What bother us is this only happened to a certain region (US-east to be more specific) so we doubt it's the application layer is the culprit here.

brody

EMPLOYEE

2 years ago

you can check your service metrics to see cpu / memory / networking within the service panel

brody

EMPLOYEE

2 years ago

we don't have any application level monitoring so we can't tell you what happened with the application itself

gio

PRO

2 years ago

The issue is that it's hard from us to see at an application level what is happening, even locally for example, because we can only reproduce on Railway in certain replicas

gio

PRO

2 years ago

For example, we debugged at one point by changing VPNs, but the above error is at such a low level that it wasn't useful. But this is consistently not across all replicas, which is why we were wondering if it's possibly a Railway issue

gio

PRO

2 years ago

For example, we use websockets. Is it possible that websocket connections over streams on your replicas are causing this?

gio

PRO

2 years ago

I'd imagine if so, maybe someone on your team has seen others experience this prior

brody

EMPLOYEE

2 years ago

There are no issues with websockets here!

Handling all possible errors, verbose logging, and tracing will help you in your efforts to debug any further application level issues.

gio

PRO

2 years ago

Gotcha

brody

EMPLOYEE

2 years ago

really sorry we couldn't help here, but there's just nothing we can tell you about this issue from the platform side of things.

gio

PRO

2 years ago

Understood. Appreciate it

gio

PRO

2 years ago

@Brody to help test a theory regarding replicas. is it possible to add a header to a request to ensure a certain replica is being used?

brody

EMPLOYEE

2 years ago

like have your replica return a header with its specific ID?

gio

PRO

2 years ago

Or rather, when going from our FE to BE, specify which replica to use, etc.

brody

EMPLOYEE

2 years ago

Oh pinning your request to a specific replica, no that's not possible, we don't support sticky sessions

gio

PRO

2 years ago

Gotcha ty. Any known issues w having multiple replicas on inngest? We're wondering if inngest may be the issue too. Particularly when it makes calls between replicas

brody

EMPLOYEE

2 years ago

Make calls between replicas? I'm sorry I don't follow.
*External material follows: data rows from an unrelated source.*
(* ===== verification/OrganizationCodec.v ===== *)
(** * The records of organizations survive their items

    What is decoded of an encoded organization, membership, invitation and identity is the record that was encoded, but for the
    milliseconds of its times and the trailing zeros of a ceiling. *)

From S2P Require Import Prelude Json Decimal Calendar Dates Types Service TurnCodec TurnStore ComputerStore Organizations Spend SpendTheorems.
From Stdlib Require Import QArith.
From coqutil Require Import Datatypes.RecordSetters.
Import DoubleBraceUpdate.
#[local] Open Scope Z_scope.

(** The moment a stored time gives back. *)
Definition whole_second (moment : Z) : Z := moment / 1000 * 1000.

Lemma optionalString_stored (it : item) (name s : string) : it !! name = Some (AS s) -> s <> EmptyString -> optionalString it name = Some s.
Proof. intros Hit Hs. unfold optionalString. rewrite Hit. by rewrite decide_False. Qed.

Lemma date_stored (it : item) (name : string) (moment : Z) :
  it !! name = Some (AS (formatIsoDateTime moment)) -> four_digit_year moment ->
  optionalString it name ≫= date_of_text = Some (whole_second moment).
Proof.
  intros Hit Hy. rewrite (optionalString_stored _ _ _ Hit).
  - cbn [mbind option_bind]. by apply date_of_formatIsoDateTime.
  - rewrite formatIsoDateTime_seconds. intros Heq. assert (String.length (iso_seconds moment +:+ "+00:00") = 0%nat) as Hl by (by rewrite Heq).
    rewrite string_length_app in Hl. cbn in Hl. lia.
Qed.

Lemma lookup_put_flag_ne (n m : string) (b : bool) (it : item) : n <> m -> put_flag n b it !! m = it !! m.
Proof. intros Hne. destruct b; cbn; [by rewrite lookup_insert_ne|done]. Qed.

Lemma lookup_put_flag_eq (n : string) (b : bool) (it : item) : it !! n = None -> put_flag n b it !! n = (if b then Some (ABOOL true) else None).
Proof. intros Hn. destruct b; cbn; [by rewrite lookup_insert_eq|done]. Qed.

Ltac other_attributes :=
  repeat first [rewrite lookup_put_if_ne by done | rewrite lookup_put_flag_ne by done].

Ltac own_attribute := first [rewrite lookup_put_if_eq by by other_attributes | rewrite lookup_put_flag_eq by by other_attributes].

(** An organization whose required texts are there, created in a year of four digits. *)
Definition storable_organization (o : Organization) : Prop :=
  Organization.tenantId o <> EmptyString /\ Organization.name o <> EmptyString /\ Organization.status o <> EmptyString /\
  Organization.ownerUserId o <> EmptyString /\ four_digit_year (Organization.createdAt o).

Lemma organization_round_trip (o : Organization) :
  storable_organization o ->
  exists ceiling, same_value ceiling (Organization.monthlyAwsSpendCeilingUsd o) /\
    organizationFromItem (encodeOrganization o) =
      Some (o {{ Organization.createdAt := whole_second (Organization.createdAt o); Organization.monthlyAwsSpendCeilingUsd := ceiling }}).
Proof.
  intros (Ht & Hn & Hs & Ho & Hy). unfold encodeOrganization. cbv zeta. set (base := list_to_map _ : item).
  destruct (optionalDecimal_put (put_flag "assisted_setup_session" (Organization.assistedSetupSession o)
    (put_if "setup_fee_cents" AN (Organization.setupFeeCents o) (put_if "aws_setup_path" AS (Organization.awsSetupPath o)
    (put_if "aws_external_id" AS (Organization.awsExternalId o) (put_if "aws_cross_account_role" AS (Organization.awsCrossAccountRole o)
    (put_if "aws_account_id" AS (Organization.awsAccountId o) base)))))) "monthly_aws_spend_ceiling_usd" (Organization.monthlyAwsSpendCeilingUsd o))
    as (ceiling & Hc & Hsame); [by other_attributes|].
  exists ceiling. split; [done|]. unfold organizationFromItem. rewrite Hc.
  rewrite (optionalString_stored _ "tenant_id" (Organization.tenantId o)) by (done || by other_attributes).
  rewrite (optionalString_stored _ "name" (Organization.name o)) by (done || by other_attributes).
  rewrite (optionalString_stored _ "status" (Organization.status o)) by (done || by other_attributes).
  rewrite (optionalString_stored _ "owner_user_id" (Organization.ownerUserId o)) by (done || by other_attributes).
  rewrite (date_stored _ "created_at" (Organization.createdAt o)) by (done || by other_attributes).
  cbn [mbind option_bind]. f_equal. destruct o as [t n s ow c aid role ext path fee session ceil]. cbn in *. f_equal.
  all: unfold required_string, optionalNumber, required_number, flag_or, optionalFlag; other_attributes; own_attribute.
  all: clear; by (destruct aid || destruct role || destruct ext || destruct path || destruct fee || destruct session).
Qed.

Lemma membership_round_trip (m : Membership) :
  Membership.tenantId m <> EmptyString -> Membership.userId m <> EmptyString -> Membership.role m <> EmptyString ->
  four_digit_year (Membership.joinedAt m) ->
  decodeMembership (encodeMembership m) = Some (m {{ Membership.joinedAt := whole_second (Membership.joinedAt m) }}).
Proof.
  intros Ht Hu Hr Hy. unfold decodeMembership.
  rewrite (optionalString_stored _ "tenant_id" (Membership.tenantId m)) by done.
  rewrite (optionalString_stored _ "user_id" (Membership.userId m)) by done.
  rewrite (optionalString_stored _ "role" (Membership.role m)) by done.
  rewrite (date_stored _ "joined_at" (Membership.joinedAt m)) by done. by destruct m.
Qed.

Lemma identity_round_trip (v : Identity) :
  Identity.userId v <> EmptyString -> Identity.email v <> EmptyString -> four_digit_year (Identity.createdAt v) ->
  decodeIdentity (encodeIdentity v) = Some (v {{ Identity.createdAt := whole_second (Identity.createdAt v) }}).
Proof.
  intros Hu He Hy. unfold decodeIdentity.
  rewrite (optionalString_stored _ "user_id" (Identity.userId v)) by done.
  rewrite (optionalString_stored _ "email" (Identity.email v)) by done.
  rewrite (date_stored _ "created_at" (Identity.createdAt v)) by done. by destruct v.
Qed.

Definition storable_invitation (i : Invitation) : Prop :=
  Invitation.invitationId i <> EmptyString /\ Invitation.tenantId i <> EmptyString /\ Invitation.email i <> EmptyString /\
  Invitation.invitedByUserId i <> EmptyString /\ Invitation.role i <> EmptyString /\ Invitation.status i <> EmptyString /\
  four_digit_year (Invitation.createdAt i).

Lemma invitation_round_trip (i : Invitation) :
  storable_invitation i ->
  decodeInvitation (encodeInvitation i) =
    Some (i {{ Invitation.expiresAt := whole_second (Invitation.expiresAt i); Invitation.createdAt := whole_second (Invitation.createdAt i) }}).
Proof.
  intros (Hi & Ht & He & Hb & Hr & Hs & Hy). unfold decodeInvitation.
  rewrite (optionalString_stored _ "invitation_id" (Invitation.invitationId i)) by done.
  rewrite (optionalString_stored _ "tenant_id" (Invitation.tenantId i)) by done.
  rewrite (optionalString_stored _ "email" (Invitation.email i)) by done.
  rewrite (optionalString_stored _ "invited_by_user_id" (Invitation.invitedByUserId i)) by done.
  rewrite (optionalString_stored _ "role" (Invitation.role i)) by done.
  rewrite (optionalString_stored _ "status" (Invitation.status i)) by done.
  rewrite (date_stored _ "created_at" (Invitation.createdAt i)) by done. by destruct i.
Qed.

(** C40: The records of an organization survive the table: each is decoded from its own item with every attribute, but for the
    milliseconds of its times, which are dropped downwards - so an invitation never outlives the time it was given - and the
    trailing zeros of a ceiling, whose value stays. *)
Theorem organization_records_round_trip (o : Organization) (m : Membership) (i : Invitation) :
  storable_organization o -> storable_invitation i ->
  Membership.tenantId m <> EmptyString -> Membership.userId m <> EmptyString -> Membership.role m <> EmptyString ->
  four_digit_year (Membership.joinedAt m) ->
  (exists ceiling, same_value ceiling (Organization.monthlyAwsSpendCeilingUsd o) /\
    organizationFromItem (encodeOrganization o) =
      Some (o {{ Organization.createdAt := whole_second (Organization.createdAt o); Organization.monthlyAwsSpendCeilingUsd := ceiling }})) /\
  decodeMembership (encodeMembership m) = Some (m {{ Membership.joinedAt := whole_second (Membership.joinedAt m) }}) /\
  decodeInvitation (encodeInvitation i) =
    Some (i {{ Invitation.expiresAt := whole_second (Invitation.expiresAt i); Invitation.createdAt := whole_second (Invitation.createdAt i) }}) /\
  whole_second (Invitation.expiresAt i) <= Invitation.expiresAt i.
Proof.
  intros Ho Hi Ht Hu Hr Hy. split_and!; [by apply organization_round_trip|by apply membership_round_trip|by apply invitation_round_trip|].
  unfold whole_second. pose proof (Z.mul_div_le (Invitation.expiresAt i) 1000 ltac:(done)). lia.
Qed.

Definition stored_organization : Organization :=
  Organization.mk "acme" "Acme" "enabled" "ann" 1798761600123 (Some "111122223333") None None (Some "anthus-managed") None true (Some (Decimal.mk 5000 2)).
Definition stored_invitation : Invitation :=
  Invitation.mk "invite" "acme" "bob@example.com" "ann" "member" "pending" 1799366400123 1798761600123.
Definition stored_membership : Membership := Membership.mk "acme" "ann" "owner" 1798761600123.

Lemma organization_records_round_trip_witness :
  decodeMembership (encodeMembership stored_membership) = Some (Membership.mk "acme" "ann" "owner" 1798761600000).
Proof.
  refine (proj1 (proj2 (organization_records_round_trip stored_organization stored_membership stored_invitation _ _ _ _ _ _)));
    [split_and!; try discriminate|split_and!; try discriminate|discriminate|discriminate|discriminate|]; vm_compute; split; discriminate.
Defined.
Definition encodeTask (t : Task) : item :=
  let k := taskKey (Task.tenantId t) (Task.taskId t) in
  let base : item := list_to_map [
    ("pk", AS k.1); ("sk", AS k.2);
    ("tenant_id", AS (Task.tenantId t));
    ("user_id", AS (Task.userId t));
    ("task_id", AS (Task.taskId t));
    ("title", AS (Task.title t));
    ("status", AS (Task.status t))] in
  let base := put_if "evidence" AS (Task.evidence t) base in
  let base := put_if "close_reason" AS (Task.closeReason t) base in
  let base := put_if "created_by_bot_id" AS (Task.createdByBotId t) base in
  put_if "updated_by_bot_id" AS (Task.updatedByBotId t) base.

Definition decodeTask (it : item) : option Task :=
  taskId ← optionalString it "task_id";
  tenantId ← optionalString it "tenant_id";
  userId ← optionalString it "user_id";
  title ← optionalString it "title";
  status ← optionalString it "status";
  Some (Task.mk taskId tenantId userId title status (required_string it "evidence") (required_string it "close_reason")
    (required_string it "created_by_bot_id") (required_string it "updated_by_bot_id")).

Definition task_row (t : Task) : item :=
  let k := taskRowKey t in
  list_to_map [("pk", AS k.1); ("sk", AS k.2); ("tenant_id", AS (Task.tenantId t)); ("user_id", AS (Task.userId t)); ("task_id", AS (Task.taskId t))].

Definition putTask (t : Task) : prog unit := put (encodeTask t) ;;; put (task_row t).

Definition getTask (tenantId taskId : string) : prog (option Task) := get_decoded decodeTask "task" (taskKey tenantId taskId).

(** The records that the rows name; a row without a record is passed over. *)
Definition records_of {A : Type} (attribute : string) (get : string -> prog (option A)) (rows : list item) : prog (list A) :=
  for_each rows [] (fun acc row =>
    let! found := get (text_or_empty row attribute) in
    Ret (match found with Some a => acc ++ [a] | None => acc end)).

Definition store_listTasks (pages : nat) (tenantId userId : string) : prog (list Task) :=
  let! rows := queryPrefix pages (rosterPartition tenantId) ("task#" +:+ userId +:+ "#") in
  let! tasks := records_of "task_id" (getTask tenantId) rows in
  Ret (sort_by Task.taskId tasks).

Definition TaskNotFoundError (message : string) : exn := DomainError "task_not_found" message.
Definition TaskEvidenceRequiredError (message : string) : exn := DomainError "task_evidence_required" message.
Definition TaskCloseReasonRequiredError (message : string) : exn := DomainError "task_close_reason_required" message.
Definition TaskToolRequestError (message : string) : exn := NamedError "TaskToolRequestError" message.

Definition createTask (tenantId userId title createdByBotId : string) : prog Task :=
  let! taskId := send NextId in
  let task := Task.mk taskId tenantId userId title TASK_OPEN None None (Some createdByBotId) (Some createdByBotId) in
  putTask task ;;;
  Ret task.

Definition taskById (tenantId taskId : string) : prog Task :=
  let unknown := TaskNotFoundError ("Task " +:+ pythonRepr taskId +:+ " is unknown to tenant " +:+ pythonRepr tenantId +:+ ".") in
  let! record := getTask tenantId taskId in
  match record with
  | None => Throw unknown
  | Some t => if bool_decide (Task.tenantId t = tenantId) then Ret t else Throw unknown
  end.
the only issue with replicas and websockets would be if you needed sticky sessions.

gio

PRO

2 years ago

I meant possible issues between replicas and Inngest, particularly

brody

EMPLOYEE

2 years ago

Nope no issues there, we run replicas ourselves for the docs, and help station

aqt-dev

PROOP

2 years ago

Thanks for all the help @Brody ! Another q, do you have a more granular metrics (CPU, ram) on each of the replica?

brody

EMPLOYEE

2 years ago

The UI adds them all together

aqt-dev

PROOP

2 years ago

Is there any way we can get the break down ? Or do you have any tips to determine which region seeing struggle/ needs to scale up ?

brody

EMPLOYEE

2 years ago

ill check, what service is this in regards to? basement-feathers-api?

brody

EMPLOYEE

2 years ago

the two metal east 4 region did most of the compute

brody

EMPLOYEE

2 years ago

you removed the two metal east 4 regions and replaced them with 2 gcp east 4 regions, but since then east 4 is still the region that is doing the most compute

brody

EMPLOYEE

2 years ago

even right now, the two east regions are doing more than double the compute than asia

aqt-dev

PROOP

2 years ago

thank you. Is there a sign of contention on those 2 instances ?

aqt-dev

PROOP

2 years ago

Will you guys expose these metrics in the dashboard in the future? That'd be helpful for developers.